| EXERCISE PROMPT |
Transcribe all of the data, leaving nothing out and changing nothing.

Data records:
▼
Lemma plus_swap a b c : plus (plus a b) c = plus (plus a c) b.
Proof. apply counts_eq; cbn; wrap32_arith. Qed.

Lemma plus_newCounts a t : inRange a → plus a (newCounts t) = a.
Proof.
  intros (?&?&?&?&?&?&?). apply counts_eq; cbn; trivial;
    unfold add32; rewrite Z.add_0_r; now apply wrap32_id.
Qed.

Lemma newCounts_plus a : inRange a → plus (newCounts (Time a)) a = a.
Proof.
  intros (?&?&?&?&?&?&?). apply counts_eq; cbn; trivial;
    unfold add32; now apply wrap32_id.
Qed.

Lemma total_Time t l : Time (total t l) = t.
Proof.
  unfold total.
  assert (∀ c, Time (foldl plus c l) = Time c) as H; [|apply H].
  induction l as [|x l IH]; intros c; cbn; [done|].
  now rewrite IH.
Qed.

Lemma total_inRange t l : inRange (total t l).
Proof.
  unfold total. generalize (newCounts t) (newCounts_inRange t).
  induction l as [|x l IH]; intros c Hc; cbn; [done|].
  apply IH, plus_inRange.
Qed.

Lemma foldl_plus_Permutation c l l' :
  l ≡ₚ l' → foldl plus c l = foldl plus c l'.
Proof.
  intros Hp. revert c. induction Hp; intros c; cbn.
  - reflexivity.
  - apply IHHp.
  - now rewrite plus_swap.
  - now rewrite IHHp1.
Qed.

Lemma foldl_plus_out c l :
  inRange c → foldl plus c l = plus c (total (Time c) l).
Proof.
  unfold total. intros Hc. revert c Hc.
  induction l as [|x l IH] using rev_ind; intros c Hc; cbn.
  - now rewrite plus_newCounts.
  - rewrite !foldl_app; cbn. rewrite IH by done. apply plus_assoc.
Qed.

(** ** The loop body for one changeset and one snapshot *)

Lemma applyKind_Time c k : Time (applyKind c k) = Time c.
Proof. now destruct k. Qed.

Lemma applyEvent_Time t c e : Time (applyEvent t c e) = Time c.
Proof. unfold applyEvent. destruct (time.After _ _); [done|apply applyKind_Time]. Qed.

Lemma applyKind_inRange c k : inRange c → inRange (applyKind c k).
Proof.
  intros (?&?&?&?&?&?&?).
  destruct k; unfold incr, decr; inRange_split.
Qed.

Lemma applyEvent_inRange t c e : inRange c → inRange (applyEvent t c e).
Proof.
  unfold applyEvent. destruct (time.After _ _); [done|apply applyKind_inRange].
Qed.

Lemma opened_inRange c : inRange c → inRange (opened c).
Proof.
  intros (?&?&?&?&?&?&?). unfold opened, incr. inRange_split.
Qed.

Lemma foldl_applyEvent_Time t evs c : Time (foldl (applyEvent t) c evs) = Time c.
Proof.
  revert c. induction evs as [|e evs IH]; intros c; cbn; [done|].
  now rewrite IH, applyEvent_Time.
Qed.

Lemma foldl_applyEvent_inRange t evs c :
  inRange c → inRange (foldl (applyEvent t) c evs).
Proof.
  revert c. induction evs as [|e evs IH]; intros c Hc; cbn; [done|].
  now apply IH, applyEvent_inRange.
Qed.

Lemma countChangeset_Time openedAt evs c :
  Time (countChangeset openedAt evs c) = Time c.
Proof.
  unfold countChangeset. destruct (_ || _); [|done].
  now rewrite foldl_applyEvent_Time.
Qed.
▲
| REPLY TO THE EXERCISE |
Lemma plus_swap a b c : plus (plus a b) c = plus (plus a c) b.
Proof. apply counts_eq; cbn; wrap32_arith. Qed.

Lemma plus_newCounts a t : inRange a → plus a (newCounts t) = a.
Proof.
  intros (?&?&?&?&?&?&?). apply counts_eq; cbn; trivial;
    unfold add32; rewrite Z.add_0_r; now apply wrap32_id.
Qed.

Lemma newCounts_plus a : inRange a → plus (newCounts (Time a)) a = a.
Proof.
  intros (?&?&?&?&?&?&?). apply counts_eq; cbn; trivial;
    unfold add32; now apply wrap32_id.
Qed.

Lemma total_Time t l : Time (total t l) = t.
Proof.
  unfold total.
  assert (∀ c, Time (foldl plus c l) = Time c) as H; [|apply H].
  induction l as [|x l IH]; intros c; cbn; [done|].
  now rewrite IH.
Qed.

Lemma total_inRange t l : inRange (total t l).
Proof.
  unfold total. generalize (newCounts t) (newCounts_inRange t).
  induction l as [|x l IH]; intros c Hc; cbn; [done|].
  apply IH, plus_inRange.
Qed.

Lemma foldl_plus_Permutation c l l' :
  l ≡ₚ l' → foldl plus c l = foldl plus c l'.
Proof.
  intros Hp. revert c. induction Hp; intros c; cbn.
  - reflexivity.
  - apply IHHp.
  - now rewrite plus_swap.
  - now rewrite IHHp1.
Qed.

Lemma foldl_plus_out c l :
  inRange c → foldl plus c l = plus c (total (Time c) l).
Proof.
  unfold total. intros Hc. revert c Hc.
  induction l as [|x l IH] using rev_ind; intros c Hc; cbn.
  - now rewrite plus_newCounts.
  - rewrite !foldl_app; cbn. rewrite IH by done. apply plus_assoc.
Qed.

(** ** The loop body for one changeset and one snapshot *)

Lemma applyKind_Time c k : Time (applyKind c k) = Time c.
Proof. now destruct k. Qed.

Lemma applyEvent_Time t c e : Time (applyEvent t c e) = Time c.
Proof. unfold applyEvent. destruct (time.After _ _); [done|apply applyKind_Time]. Qed.

Lemma applyKind_inRange c k : inRange c → inRange (applyKind c k).
Proof.
  intros (?&?&?&?&?&?&?).
  destruct k; unfold incr, decr; inRange_split.
Qed.

Lemma applyEvent_inRange t c e : inRange c → inRange (applyEvent t c e).
Proof.
  unfold applyEvent. destruct (time.After _ _); [done|apply applyKind_inRange].
Qed.

Lemma opened_inRange c : inRange c → inRange (opened c).
Proof.
  intros (?&?&?&?&?&?&?). unfold opened, incr. inRange_split.
Qed.

Lemma foldl_applyEvent_Time t evs c : Time (foldl (applyEvent t) c evs) = Time c.
Proof.
  revert c. induction evs as [|e evs IH]; intros c; cbn; [done|].
  now rewrite IH, applyEvent_Time.
Qed.

Lemma foldl_applyEvent_inRange t evs c :
  inRange c → inRange (foldl (applyEvent t) c evs).
Proof.
  revert c. induction evs as [|e evs IH]; intros c Hc; cbn; [done|].
  now apply IH, applyEvent_inRange.
Qed.

Lemma countChangeset_Time openedAt evs c :
  Time (countChangeset openedAt evs c) = Time c.
Proof.
  unfold countChangeset. destruct (_ || _); [|done].
  now rewrite foldl_applyEvent_Time.
Qed.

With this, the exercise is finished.